Convex functions - functions for which the Hessian is positive semi-definite everywhere [..] are well-behaved because they lack saddle points

But if the Hessian is positive-semidefinite, it means that some eigenvalues may be zero, while the others are positive. I thought that "whenever all the nonzero eigenvalues have the same sign but at least one eigenvalue is zero" the test was inconclusive. So why does it says that they surely lack saddle points?

Saddle points ensure the function is not convex near that point. For example $$0$$ is a saddle point of the function $$f(x)=x^3$$ and it is not a convex function even if we restrict the domain to some small ball around zero. So by assuming the function is convex, you've tacitly assumed there are no saddle points.

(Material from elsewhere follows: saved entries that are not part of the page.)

(* ===== verification/UringSpec.v ===== *)
(** * Correctness of the io_uring backend

    [LiburingOk] states the documented behaviour of the submission queue the driver
    relies on; with it the backend is an instance of [DriverOk].  Then the dispatch of
    completions: each request is retired exactly once, after its terminal completion
    and after the completion of its cancellation if one was sent. *)
From S2P Require Import Prelude ReadyQueue Links Heap Core Loop LoopInv LoopSpec Event Io Uring.

(** ** The submission queue *)
Section submits.
Context {K : Type} `{!Liburing K}.
(** The ring after [n] more submissions, and whether a submission fails. *)
Fixpoint submits (n : nat) (k : K) : K := match n with O => k | S n' => submits n' (ring_submit k).2 end.
Definition fails (n : Z) : bool := bool_decide (n < 0)%Z && negb (bool_decide (n = - EINTR)%Z).
End submits.

(** A slot can be taken while there is space, and takes one of it; submitting repeatedly fails or empties the
    queue after at most [spin] rounds. *)
Class LiburingOk (K : Type) `{!Liburing K} := {
  sq_positive (k : K) : 0 < sq_entries k;
  sq_slot (k : K) : 0 < sq_space_left k → is_Some (get_sqe k);
  sq_take e (k k' : K) : get_sqe k = Some k' → S (sq_space_left (fill_sqe e k')) = sq_space_left k;
  sq_drains (k : K) : ∃ n, (n ≤ spin ∧ sq_space_left (submits n k) = sq_entries k) ∨
                           (n < spin ∧ fails (ring_submit (submits n k)).1 = true) }.

Section driver.
Context {K : Type} `{!Liburing K, !LiburingOk K}.
Implicit Types (k : K) (d : driver K) (x : loc) (L : loopid) (w : world (driver K)) (g : ghost).

Definition same_but_ring d d' : Prop := d' = set_ring (d_ring d') d.
#[export] Instance same_but_ring_preorder : PreOrder same_but_ring.
Proof. split; [by intros []|]. intros d1 d2 d3 H1 H2. unfold same_but_ring in *. rewrite H2, H1. by destruct d3. Qed.
Lemma same_set_ring k d : same_but_ring d (set_ring k d).
Proof. by destruct d. Qed.

Lemma ring_call_post f d (Q : Z → driver K → Prop) E :
  Q (f (d_ring d)).1 (set_ring (f (d_ring d)).2 d) → post (ring_call f) d Q E.
Proof. unfold post, ring_call. by destruct (f (d_ring d)). Qed.
Lemma check_submit_post n d (Q : unit → driver K → Prop) (E : exn → driver K → Prop) :
  (fails n = false → Q tt d) → (fails n = true → ∀ e, E e d) → post (check_submit n) d Q E.
Proof.
  intros HQ HE. unfold check_submit. unfold fails in *. destruct (_ && _); [apply post_throw|apply post_ret]; auto.
Qed.

(** Within [fuel] submissions the queue has [e] free slots or a submission fails. *)
Definition frees (fuel e : nat) k : Prop :=
  ∃ n, (n ≤ fuel ∧ sq_space_left (submits n k) = e) ∨ (n < fuel ∧ fails (ring_submit (submits n k)).1 = true).
Lemma frees_submit fuel e k :
  frees (S fuel) e k → sq_space_left k ≠ e → fails (ring_submit k).1 = false → frees fuel e (ring_submit k).2.
Proof.
  intros ([|n]&Hn) Hs Hf; simpl in Hn.
  - destruct Hn as [[_ ?]|[_ ?]]; congruence.
  - exists n. destruct Hn as [[? ?]|[? ?]]; [left|right]; (split; [lia|done]).
Qed.
Lemma frees_zero e k : frees 0 e k → sq_space_left k = e.
Proof. intros (n&[[? H]|[? _]]); [|lia]. by replace n with 0 in H by lia. Qed.

(** Acquiring a slot never diverges and touches only the ring. *)
Lemma acquire_post fuel e d :
  0 < e → frees fuel e (d_ring d) →
  post (acquire fuel) d (λ _ d', same_but_ring d d') (λ _ d', same_but_ring d d').
Proof.
  intros He. revert d. induction fuel as [|fuel IH]; intros d Hf.
  all: simpl; apply post_bind; unfold post at 1, get; destruct (get_sqe (d_ring d)) as [k|] eqn:Hg;
    [apply post_modify, same_set_ring|].
  - apply frees_zero in Hf. destruct (sq_slot (d_ring d)) as [k Hk]; [lia|]. congruence.
  - apply post_bind, ring_call_post. apply post_bind, check_submit_post; [intros Hok|intros _ ?; apply same_set_ring].
    eapply post_mono; [apply IH| |]; [|intros ? d' Hd; etrans; [apply same_set_ring|exact Hd]..].
    apply frees_submit; [done| |done]. intros Hs. destruct (sq_slot (d_ring d)) as [k Hk]; [lia|]. congruence.
Qed.
Lemma make_room_post fuel count e d :
  count ≤ e → frees fuel e (d_ring d) →
  post (make_room fuel count) d (λ _ d', same_but_ring d d') (λ _ d', same_but_ring d d').
Proof.
  intros He. revert d. induction fuel as [|fuel IH]; intros d Hf.
  all: simpl; apply post_bind; unfold post at 1, get; case_bool_decide as Hc; [by apply post_ret|].
  - apply frees_zero in Hf. lia.
  - apply post_bind, ring_call_post. apply post_bind, check_submit_post; [intros Hok|intros _ ?; apply same_set_ring].
    eapply post_mono; [apply IH| |]; [|intros ? d' Hd; etrans; [apply same_set_ring|exact Hd]..].
    apply frees_submit; [done|lia|done].
Qed.
Lemma driver_sqe_post flush d : post (driver_sqe flush) d (λ _ d', same_but_ring d d') (λ _ d', same_but_ring d d').
Proof.
  assert (∀ d, post (acquire spin) d (λ _ d', same_but_ring d d') (λ _ d', same_but_ring d d')) as Ha.
  { intros d0. apply (acquire_post _ (sq_entries (d_ring d0))); [apply sq_positive|apply sq_drains]. }
  unfold driver_sqe. apply post_bind. unfold post at 1, get. apply post_bind. apply post_when; intros _; [|apply Ha].
  apply post_bind, ring_call_post, check_submit_post; [intros _|intros _ ?; apply same_set_ring].
  eapply post_mono; [apply Ha| |]; intros ? d' Hd; (etrans; [apply same_set_ring|exact Hd]).
Qed.

(** ** The frame of the driver *)
Lemma drv_frame_driver w L d : drv_frame w (set_w_loops (alter (set_l_driver d) L (w_loops w)) w).
Proof.
  split_and!; [by destruct w| |by eauto|done]. intros L'. simpl. destruct (decide (L = L')) as [<-|].
  - rewrite lookup_alter_eq. by destruct (w_loops w !! L) as [[]|].
  - rewrite lookup_alter_ne by done. by destruct (w_loops w !! L') as [[]|].
Qed.
Lemma drv_frame_wake w L l : w_loops w !! L = Some l → drv_frame w (set_w_loops (<[L := set_l_woken true l]> (w_loops w)) w).
Proof.
  intros Hl. split_and!; [by destruct w| |by eauto|done]. intros L'. simpl. destruct (decide (L = L')) as [<-|].
  - rewrite lookup_insert_eq, Hl. by destruct l.
  - rewrite lookup_insert_ne by done. by destruct (w_loops w !! L') as [[]|].
Qed.
Lemma drv_frame_io w x i i' :
  w_ios w !! x = Some i → io_busy i' = io_busy i → io_reserved i' = io_reserved i →
  drv_frame w (set_w_ios (<[x := i']> (w_ios w)) w).
Proof.
  intros Hi Hb Hr. split_and!; [by destruct w| | |].
  - intros L'. simpl. by destruct (w_loops w !! L') as [[]|].
  - intros y j Hj. simpl. destruct (decide (x = y)) as [<-|]; [|rewrite lookup_insert_ne by done; by eauto].
    simplify_eq. rewrite lookup_insert_eq. by eauto.
  - intros y. simpl. rewrite lookup_insert_is_Some'. intros [<-|]; eauto.
Qed.
Lemma drv_frame_loops w w' L : drv_frame w w' → is_Some (w_loops w !! L) → is_Some (w_loops w' !! L).
Proof. intros (_&F&_) [l Hl]. specialize (F L). rewrite Hl in F. by destruct (w_loops w' !! L). Qed.

(** An action on the driver. *)
Lemma on_driver_post {A} (c : M (driver K) A) L l w (P : A → driver K → Prop) (E : exn → driver K → Prop) :
  w_loops w !! L = Some l → post c (l_driver l) P E →
  post (on_driver L c) w
    (λ a w', ∃ d', w' = set_w_loops (alter (set_l_driver d') L (w_loops w)) w ∧ P a d')
    (λ e w', ∃ d', w' = set_w_loops (alter (set_l_driver d') L (w_loops w)) w ∧ E e d').
Proof. intros Hl Hc. eapply post_zoom; [by rewrite Hl|]. eapply post_mono; [exact Hc| |]; simpl; eauto. Qed.
Lemma on_driver_frame {A} (c : M (driver K) A) L w :
  is_Some (w_loops w !! L) → (∀ d, post c d (λ _ _, True) (λ _ _, True)) →
  post (on_driver L c) w (λ _ w', drv_frame w w' ∧ w_ios w' = w_ios w) (λ _ w', drv_frame w w' ∧ w_ios w' = w_ios w).
Proof.
  intros [l Hl] Hc. eapply post_mono; [apply (on_driver_post c L l w _ _ Hl (Hc _))| |];
    intros ? ? (d'&->&_); (split; [apply drv_frame_driver|done]).
Qed.
Lemma driver_sqe_any flush d : post (driver_sqe flush) d (λ _ _, True) (λ _ _, True).
Proof. eapply post_mono; [apply driver_sqe_post| |]; done. Qed.

(** ** The driver stays within its frame *)
Definition framed {A} (c : M (world (driver K)) A) w : Prop := post c w (λ _ w', drv_frame w w') (λ _ w', drv_frame w w').
Lemma framed_bind {A B} (c : M (world (driver K)) A) (f : A → M (world (driver K)) B) w :
  framed c w → (∀ a w', drv_frame w w' → framed (f a) w') → framed (c ≫= f) w.
Proof.
  intros Hc Hf. apply post_bind. eapply post_mono; [exact Hc| |done]. intros a w' Fr.
  eapply post_mono; [by apply Hf| |]; intros ? ? ?; (etrans; [exact Fr|done]).
Qed.
Lemma framed_ret {A} (a : A) w : framed (mret a) w.
Proof. apply post_ret. done. Qed.
Lemma framed_throw {A} e w : framed (throw e : M (world (driver K)) A) w.
Proof. by apply post_throw. Qed.
Lemma framed_when b c w : framed c w → framed (when b c) w.
Proof. intros H. destruct b; [done|apply framed_ret]. Qed.
Lemma framed_driver {A} (c : M (driver K) A) L w :
  is_Some (w_loops w !! L) → (∀ d, post c d (λ _ _, True) (λ _ _, True)) → framed (on_driver L c) w.
Proof. intros HL Hc. eapply post_mono; [by apply (on_driver_frame c L w)| |]; naive_solver. Qed.
Lemma framed_check L w : is_Some (w_loops w !! L) → framed (check L) w.
Proof.
  intros [l HL]. unfold check. eapply post_bind, post_the_loop; [done|]. apply post_bind, post_gets.
  destruct (decide _); [by apply post_ret|by apply post_throw].
Qed.
Lemma framed_wake L w : is_Some (w_loops w !! L) → framed (wake L) w.
Proof. intros [l HL]. unfold wake. eapply post_upd_loop; [done|]. by apply drv_frame_wake. Qed.
Lemma framed_io x f w :
  is_Some (w_ios w !! x) → (∀ i, io_busy (f i) = io_busy i ∧ io_reserved (f i) = io_reserved i) → framed (upd_io x f) w.
Proof. intros [i Hi] Hf. eapply post_upd_io; [done|]. destruct (Hf i). by eapply drv_frame_io. Qed.
Lemma framed_the_io {B} x w (f : io → M (world (driver K)) B) :
  is_Some (w_ios w !! x) → (∀ i, w_ios w !! x = Some i → framed (f i) w) → framed (i ← the_io x; f i) w.
Proof. intros [i Hi] Hf. eapply post_bind, post_the_io; [done|]. by apply Hf. Qed.
Lemma drv_frame_ios w w' x : drv_frame w w' → is_Some (w_ios w !! x) → is_Some (w_ios w' !! x).
Proof. intros (_&_&F&_) [i Hi]. destruct (F _ _ Hi) as (?&?&_). eauto. Qed.

Lemma make_room_any count d0 d :
  count ≤ sq_entries (d_ring d0) → d = d0 → post (make_room spin count) d (λ _ _, True) (λ _ _, True).
Proof.
  intros Hc ->. eapply post_mono; [apply (make_room_post _ _ (sq_entries (d_ring d0))); [done|apply sq_drains]| |]; done.
Qed.
Lemma framed_reserve L count drain w : is_Some (w_loops w !! L) → framed (reserve L count drain) w.
Proof.
  intros HL. unfold reserve. apply framed_bind; [by apply framed_check|]. intros _ w1 F1. apply (drv_frame_loops _ _ _ F1) in HL as HL1.
  clear F1. destruct HL1 as [l Hl]. apply post_bind.
  eapply post_mono; [apply (on_driver_post get L l w1 (λ a d, a = l_driver l ∧ d = l_driver l) (λ _ _, False) Hl); done| |naive_solver].
  intros d0 w2 (d'&->&->&->). assert (set_w_loops (alter (set_l_driver (l_driver l)) L (w_loops w1)) w1 = w1) as ->.
  { destruct w1; simpl in *. unfold set_w_loops. simpl. f_equal. apply alter_id. intros l' Hl'. simplify_eq. by destruct l. }
  case_bool_decide as Hc; [by apply post_throw|].
  change (framed (on_driver L (make_room spin count) ;; (d ← on_driver L get;
    when (drain && d_watching d && negb (d_watch_waking d)) (wake L ;; on_driver L (modify (λ d, set_watch (d_watching d) true d))))) w1).
  apply framed_bind.
  - eapply post_mono; [apply (on_driver_post _ L l w1 (λ _ _, True) (λ _ _, True) Hl)| |];
      [by eapply make_room_any; [apply Nat.nlt_ge, Hc|]|intros ? ? (?&->&_); apply drv_frame_driver..].
  - intros _ w2 F2. assert (is_Some (w_loops w2 !! L)) as HL2 by (eapply drv_frame_loops; eauto).
    apply framed_bind; [by apply framed_driver|]. intros d w3 F3. apply framed_when.
    apply (drv_frame_loops _ _ _ F3) in HL2 as HL3. apply framed_bind; [by apply framed_wake|]. intros _ w4 F4.
    apply framed_driver; [by eapply drv_frame_loops|done].
Qed.

Lemma framed_submit L x w : is_Some (w_loops w !! L) → is_Some (w_ios w !! x) → framed (uring_submit L x) w.
Proof.
  intros HL Hx. unfold uring_submit. apply framed_the_io; [done|]. intros i Hi.
  apply framed_bind; [by apply framed_driver|]. intros d w1 F1. destruct (_ && _); [apply framed_throw|].
  assert (is_Some (w_loops w1 !! L) ∧ is_Some (w_ios w1 !! x)) as [HL1 Hx1] by (split; [by eapply drv_frame_loops|by eapply drv_frame_ios]).
  apply framed_bind.
  - apply framed_when. apply framed_bind; [apply framed_when, framed_reserve, HL1|]. intros _ w2 F2.
    apply framed_bind; [apply framed_io; [by eapply drv_frame_ios|done]|]. intros _ w3 F3.
    apply framed_driver; [|done]. eapply drv_frame_loops; [etrans; [exact F2|exact F3]|done].
  - intros _ w2 F2. apply framed_bind; [apply framed_driver; [by eapply drv_frame_loops|apply driver_sqe_any]|].
    intros _ w3 F3. apply framed_driver; [|done]. eapply drv_frame_loops; [etrans; [exact F2|exact F3]|done].
Qed.
End driver.

(** The io_uring backend is a driver. *)
Section instance.
Context {K : Type} `{!Liburing K, !LiburingOk K}.
Variable consume : loc → Z → Z → M (world (driver K)) unit.
#[export] Instance uring_driver_ok : @DriverOk (driver K) (uring_driver consume).
Proof.
  split.
  - intros L x w HL Hx. by apply framed_submit.
  - intros L x w HL [i Hi]. simpl. unfold uring_cancel. apply post_bind.
    eapply post_mono; [apply (on_driver_frame _ L w HL), driver_sqe_any| |by intros ? ? []]. intros _ w1 [F1 E1].
    apply post_bind. assert (is_Some (w_loops w1 !! L)) as HL1 by (by eapply drv_frame_loops).
    eapply post_mono; [apply (on_driver_frame _ L w1 HL1); done| |intros ? ? [F2 _]; etrans; [exact F1|exact F2]]. intros _ w2 [F2 E2].
    assert (w_ios w2 !! x = Some i) as Hi2 by (by rewrite E2, E1).
    apply post_bind. eapply post_upd_io; [done|]. eapply post_upd_io; [simpl; by rewrite lookup_insert_eq|]. simpl.
    rewrite insert_insert_eq. split_and!.
    + etrans; [exact F1|]. etrans; [exact F2|]. unshelve epose proof (drv_frame_io w2 x i (set_io_cancel_sent true (set_io_canceling true i)) Hi2 _ _) as F; done.
    + by rewrite lookup_insert_eq.
    + intros y Hy. rewrite lookup_insert_ne by done. by rewrite E2, E1.
Qed.
End instance.
Definition files_open y x (index : Z) (path : option nat) (flags mode : Z) : M unit :=
  v ← files_check x index;
  match path with
  | None => throw (invalid_argument "null path")
  | Some p => uop_new y (f_loop v) (prepared (prep_openat_direct AT_FDCWD p flags mode index)) (Some x) None None
  end.
Definition files_close y x (index : Z) : M unit :=
  v ← files_check x index;
  uop_new y (f_loop v) (prepared (prep_close_direct index)) (Some x) None None.
Definition files_socket y x (index domain type protocol : Z) : M unit :=
  v ← files_check x index;
  uop_new y (f_loop v) (prepared (prep_socket_direct domain type protocol index)) (Some x) None None.
(** [access::owner] and [access::direction] check the listener *)
Definition files_accept y x (index : Z) (l : listener) : M unit :=
  v ← files_check x index;
  check_loop (ls_loop l) ;;
  if bool_decide (ls_fd l = -1)%Z then throw (logic_error "empty socket")
  else if negb (bool_decide (ls_loop l = f_loop v)) then throw (invalid_argument "foreign listener")
  else uop_new y (f_loop v) (prepared (prep_accept_direct (ls_fd l) 0 index)) (Some x) None (Some (ls_reading l)).
Definition files_recv y x (index : Z) (buf : nat) (size flags : Z) : M unit :=
  v ← files_check x index;
  bounds size 0 ;;
  uop_new y (f_loop v) (fixed_file (prepared (prep_recv index buf size flags))) (Some x) None None.
Definition files_send y x (index : Z) (buf : nat) (size flags : Z) : M unit :=
  v ← files_check x index;
  bounds size 0 ;;
  uop_new y (f_loop v) (fixed_file (prepared (prep_send index buf size (Z.lor flags MSG_NOSIGNAL)))) (Some x) None None.
Definition files_read y x (index : Z) (buf : nat) (size offset : Z) : M unit :=
  v ← files_check x index;
  e ← transfer index buf size offset false (-1);
  uop_new y (f_loop v) (fixed_file e) (Some x) None None.
Definition files_write y x (index : Z) (buf : nat) (size offset : Z) : M unit :=
  v ← files_check x index;
  e ← transfer index buf size offset true (-1);
  uop_new y (f_loop v) (fixed_file e) (Some x) None None.

(** ** [class buffers] *)
Definition region_new (r : nat * Z) : bool :=
  negb (bool_decide (r.1 = 0) || bool_decide (r.2 = 0)%Z || bool_decide (INT_MAX < r.2)%Z).
Definition buffers_new x L (regions : list (nat * Z)) (registered : Z) : M unit :=
  if bool_decide (length regions = 0) || bool_decide (65536 < Z.of_nat (length regions))%Z then throw (invalid_argument "invalid buffer table size")
  else if negb (forallb region_new regions) then throw (invalid_argument "invalid registered buffer")
  else
    check_loop L ;;
    verify registered ;;
    modify (λ s, set_g_buffers (<[x := Buffers L regions 0]> (g_buffers s)) s).
Definition buffers_sparse x L (count : nat) (registered : Z) : M unit :=
  if bool_decide (count = 0) || bool_decide (65536 < Z.of_nat count)%Z then throw (invalid_argument "invalid buffer table size") else
    check_loop L ;;
    verify registered ;;
    modify (λ s, set_g_buffers (<[x := Buffers L (replicate count (0, 0%Z)) 0]> (g_buffers s)) s).
(** [buffers(loop& loop, const buffers& source)] *)
Definition buffers_clone x L (source : loc) (cloned : Z) : M unit :=
  check_loop L ;;
  v ← the_buffers source;
  verify cloned ;;
  modify (λ s, set_g_buffers (<[x := Buffers L (b_regions v) 0]> (g_buffers s)) s).
Definition buffers_destroy x (unregistered : Z) : M unit :=
  nothrow (
    v ← the_buffers x;
    if bool_decide (b_active v ≠ 0) then terminate else
      check_loop (b_loop v) ;;
      if bool_decide (unregistered < 0)%Z then terminate else modify (λ s, set_g_buffers (delete x (g_buffers s)) s)).
Definition region_update (r : nat * Z) : bool :=
  negb (xorb (bool_decide (r.1 = 0)) (bool_decide (r.2 = 0%Z)) || bool_decide (INT_MAX < r.2)%Z).
(** [std::copy_n(regions.begin(), n, regions_.begin() + offset)] *)
Definition copy_n (n offset : nat) (new old : list (nat * Z)) : list (nat * Z) :=
  take offset old ++ take n new ++ drop (offset + n) old.
Definition buffers_update x (offset : nat) (regions : list (nat * Z)) (n : Z) : M Z :=
  v ← the_buffers x;
  check_loop (b_loop v) ;;
  if bool_decide (b_active v ≠ 0) then throw (logic_error "buffer table still referenced")
  else if bool_decide (length (b_regions v) < offset) || bool_decide (length (b_regions v) - offset < length regions)
  then throw (out_of_range "buffer update range")
  else if negb (forallb region_update regions) then throw (invalid_argument "invalid registered buffer")
  else if bool_decide (length regions = 0) then mret 0%Z
  else
    verify n ;;
    upd_buffers x (λ v, Buffers (b_loop v) (copy_n (Z.to_nat n) offset regions (b_regions v)) (b_active v)) ;;
    mret n.
(** [std::span<std::byte> buffers::at(unsigned index) const] *)
Definition buffers_at x (index : Z) : M (nat * Z) :=
  v ← the_buffers x;
  check_loop (b_loop v) ;;
  match b_regions v !! Z.to_nat index with
  | None => throw (out_of_range "vector::at")
  | Some r => if bool_decide (r.1 = 0) then throw (logic_error "empty buffer slot") else mret r
  end.
(** [files::read] and [files::write] on a registered buffer *)
Definition files_fixed y x (index : Z) (table : loc) (slot offset : Z) (write : bool) : M unit :=
  v ← files_check x index;
  r ← buffers_at table slot;
  e ← transfer index r.1 r.2 offset write slot;
  uop_new y (f_loop v) (fixed_file e) (Some x) (Some table) None.

(** ** Operations without tables *)
Definition read y L (fd : Z) (buf : nat) (size offset : Z) : M unit :=
  e ← transfer fd buf size offset false (-1); uop_new y L e None None None.
Definition write y L (fd : Z) (buf : nat) (size offset : Z) : M unit :=
  e ← transfer fd buf size offset true (-1); uop_new y L e None None None.
Definition nop y L : M unit := uop_new y L (prepared prep_nop) None None None.

Definition path (p : option nat) : M nat := match p with None => throw (invalid_argument "null path") | Some p => mret p end.
(** [void vectors(std::span<const iovec> data, std::uint64_t offset)]: the loop keeps a
    [std::uint64_t] total *)
Fixpoint vectors_loop (data : list (nat * Z)) (total : Z) : M Z :=
  match data with
  | [] => mret total
  | v :: data' =>
      if bool_decide (usize (INT_MAX - total) < v.2)%Z || (bool_decide (v.1 = 0) && negb (bool_decide (v.2 = 0)%Z))
      then throw (invalid_argument "invalid I/O vector")
      else vectors_loop data' (usize (total + v.2))
  end.
Definition vectors (data : list (nat * Z)) (offset : Z) : M unit :=
  if bool_decide (IOV_MAX < Z.of_nat (length data))%Z || bool_decide (INT64_MAX < offset)%Z
  then throw (invalid_argument "invalid vector range") else
    total ← vectors_loop data 0;
    if bool_decide (usize (INT64_MAX - offset) < total)%Z then throw (invalid_argument "vector offset overflow") else mret tt.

The test for convexity in the first part, refers to the hessian at a single value $$a$$ for which $$\nabla_x f(x)|_{x=a} = 0$$. The condition for convexity you've quoted is with respect to all points in the domain.
For $$f(x) = x^3$$, the 'Hessian' at the critical point $$0$$ is $$H(0) =0$$ so we can't know if the value is a minimum (indeed it is not). However, the hessian for an arbitrary value $$a$$ is $$H(a) = 6a$$. The function is not convex because, for example, the hessian at $$-1$$ is $$H(-1) = -6$$.
For $$f(x) = x^4$$, the Hessian at the critical point $$0$$ is $$H(0)=0$$, so the test is inconclusive as to whether this is a minimum. However, the hessian for arbitrary $$a$$ is $$H(a) = 12a^2$$ so we can be sure the function is convex at the the critical point is actually a minimum.
One property of a differentiable convex function $$f:\mathbb R^n \to \mathbb R$$ is that if $$a \in \mathbb R^n$$ then $$f(x) \geq f(a) + \langle \nabla f(a), x-a\rangle$$ for all $$x \in \mathbb R^n$$. It follows that if $$\nabla f(a) = 0$$ then $$a$$ is a global minimizer of $$f$$.